The California PATH year-long FHWA-sponsored platooning demonstration with a trucking company in California, which will include night operation, is to collect and analyze platooning operations data that should help with future improvements of the technology. The Ohio ADS grant will involve L1 and L2 trucking fleet operation and potential platooning on less-than-interstate quality roads.

Established under the FAST Act, the Advanced Transportation and Congestion Management Technologies Deployment (ATCMTD) program works to improve the performance of U.S. transportation systems, reduce traffic congestion, and improve the safety of the traveling public. Some of the freight grants have looked at connected freight corridors such as I-45 in Texas and automated vehicle use at ports.

Slide 21:

Freight Data

• Industry uses - tracking, fleet management, e-commerce
• Governmental uses - planning, oversight
• Freight network improvement - government reporting, network analysis, freight research

FHWA - Performance Data

Author’s Slide 21 meeting notes below:

The center of the earlier Supply Chain diagram had a box in the middle titled “information flows.” Information about what is moving is often as important as the freight itself. Shippers, carriers, and consignees use digital technology to manage the supply chain, keep each other informed, and provide electronic information about what freight is moving. E-commerce needs the flow of information to succeed.

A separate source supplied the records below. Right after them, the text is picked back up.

Lemma subtract_one_ends g :
  bulk g <= bulk a -> ends settled (fun n => f ← rec n g; mret (to_filter (to_op f))) (settles (Op.Subtract a b)).
Proof using Hrec.
  cbn [bulk] in Hrec. intros Hg. eapply ends_bind; [apply Hrec; lia|]. intros g' Hg'%settles_le.
  apply ends_ret. left. cbn [bulk to_filter to_op]. lia.
Qed.

Lemma step_subtract_compose_ends :
  ends settled (fun n => step_subtract_compose (rec n) a b) (settles (Op.Subtract a b)).
Proof using Hrec.
  unfold step_subtract_compose.
  pose proof (subtract_both_ends a b (le_n _) (le_n _)) as Hboth.
  pose proof (subtract_one_ends Op.Empty (Nat.le_0_l _)) as Hempty.
  assert (ends settled (fun n => match to_op b with
    | Op.Compose bv => if decide (a ∈ bv) then f ← rec n (to_filter Op.Empty); mret (to_filter (to_op f))
                       else a ← rec n a; b ← rec n b; mret (to_filter (Op.Subtract a b))
    | _ => a ← rec n a; b ← rec n b; mret (to_filter (Op.Subtract a b)) end) (settles (Op.Subtract a b))) as Hb.
  { destruct b; try exact Hboth. cbn [to_op]. by case_decide. }
  destruct (to_op a) eqn:Ea; try exact Hb. cbn [to_op] in Ea.
  pose proof (fun p => bulk_retain p filters) as Hra. rewrite <- Ea in Hra.
  case_decide; [apply subtract_one_ends, Hra|]. destruct (to_op b) eqn:Eb; try exact Hboth. cbn [to_op] in Eb.
  case_decide; [exact Hempty|]. apply subtract_both_ends; [apply Hra|]. rewrite Eb. apply bulk_retain.
Qed.

Lemma subtract_chain_settles (x : filter) (l : list filter) :
  bulk x + sum_list_with bulk l <= bulk (Op.Subtract a b) -> bulk x < bulk (Op.Subtract a b) ->
  Forall (fun y => nesting y = 0) l ->
  settles (Op.Subtract a b) (Op.Chain (x :: l)) /\ settles (Op.Subtract a b) (Op.Chain (l ++ [x])).
Proof.
  intros Hb Hx Hl. rewrite Forall_forall in Hl.
  split; (apply chain_settles; [rewrite ?sum_list_with_app; simpl in *; lia|]); intros y.
  - intros [->|Hy]%elem_of_cons E; [lia|]. by rewrite Hl.
  - intros [Hy| ->%list_elem_of_singleton]%elem_of_app E; [by rewrite Hl|lia].
Qed.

At a higher level, freight data is useful to the supply chain partners, to state and local governments, and to the Federal government for planning, forecasting, and understanding the performance of the supply chain.

Freight planning at the state or regional level is important so that transportation carriers can do their jobs in a safe and efficient manner. The impacts of freight movement, both positive to a local economy and negative with respect to traffic or fuel consumption or air quality, are important to states and localities and the infrastructure they operate and maintain.

The FHWA Office of Freight Management and Operations promotes freight and sponsors research to improve performance of the freight system. This includes freight performance monitoring and the identification of bottlenecks on the National Highway System. One of FHWA’s programs for performance monitoring is the Freight Fluidity Measurement project. Freight fluidity refers to the performance of transportation supply chains and freight networks.

Slide 22:

USDOT Freight Data Projects

• FAF 5
• Performance Monitoring
  • Performance measures per FAST Act
• Freight Fluidity

Source: Bureau of Transportation Statistics FAF5

Author’s Slide 22 meeting notes below:

The Freight Analysis Framework (FAF), produced through a partnership between BTS and FHWA and now in its fifth edition, called FAF5, integrates data from a variety of sources to create a comprehensive picture of freight movement among states and major metropolitan areas by all modes of transportation.

The major data source for FAF5 is the BTS Commodity Flow Survey (CFS) that is compiled every 5 years. Other major data sources include Census Foreign Trade Statistics, Economic Census data, Department of Agriculture’s Census of Agriculture, Vehicle Inventory and Use Survey (VIUS), National Highway Planning Network (NHPN), Highway Performance Monitoring System (HPMS), Energy Information Administration (EIA), and other industrial data. Through the cooperative work at FHWA and BTS, FAF5 has a downloadable dataset, 30-year forecasts, estimates of truck flows on the highway network, and other mapping products. FAF5 is used extensively by state DOTs and researchers and is a basis for some commercial freight movement database products such as Transearch.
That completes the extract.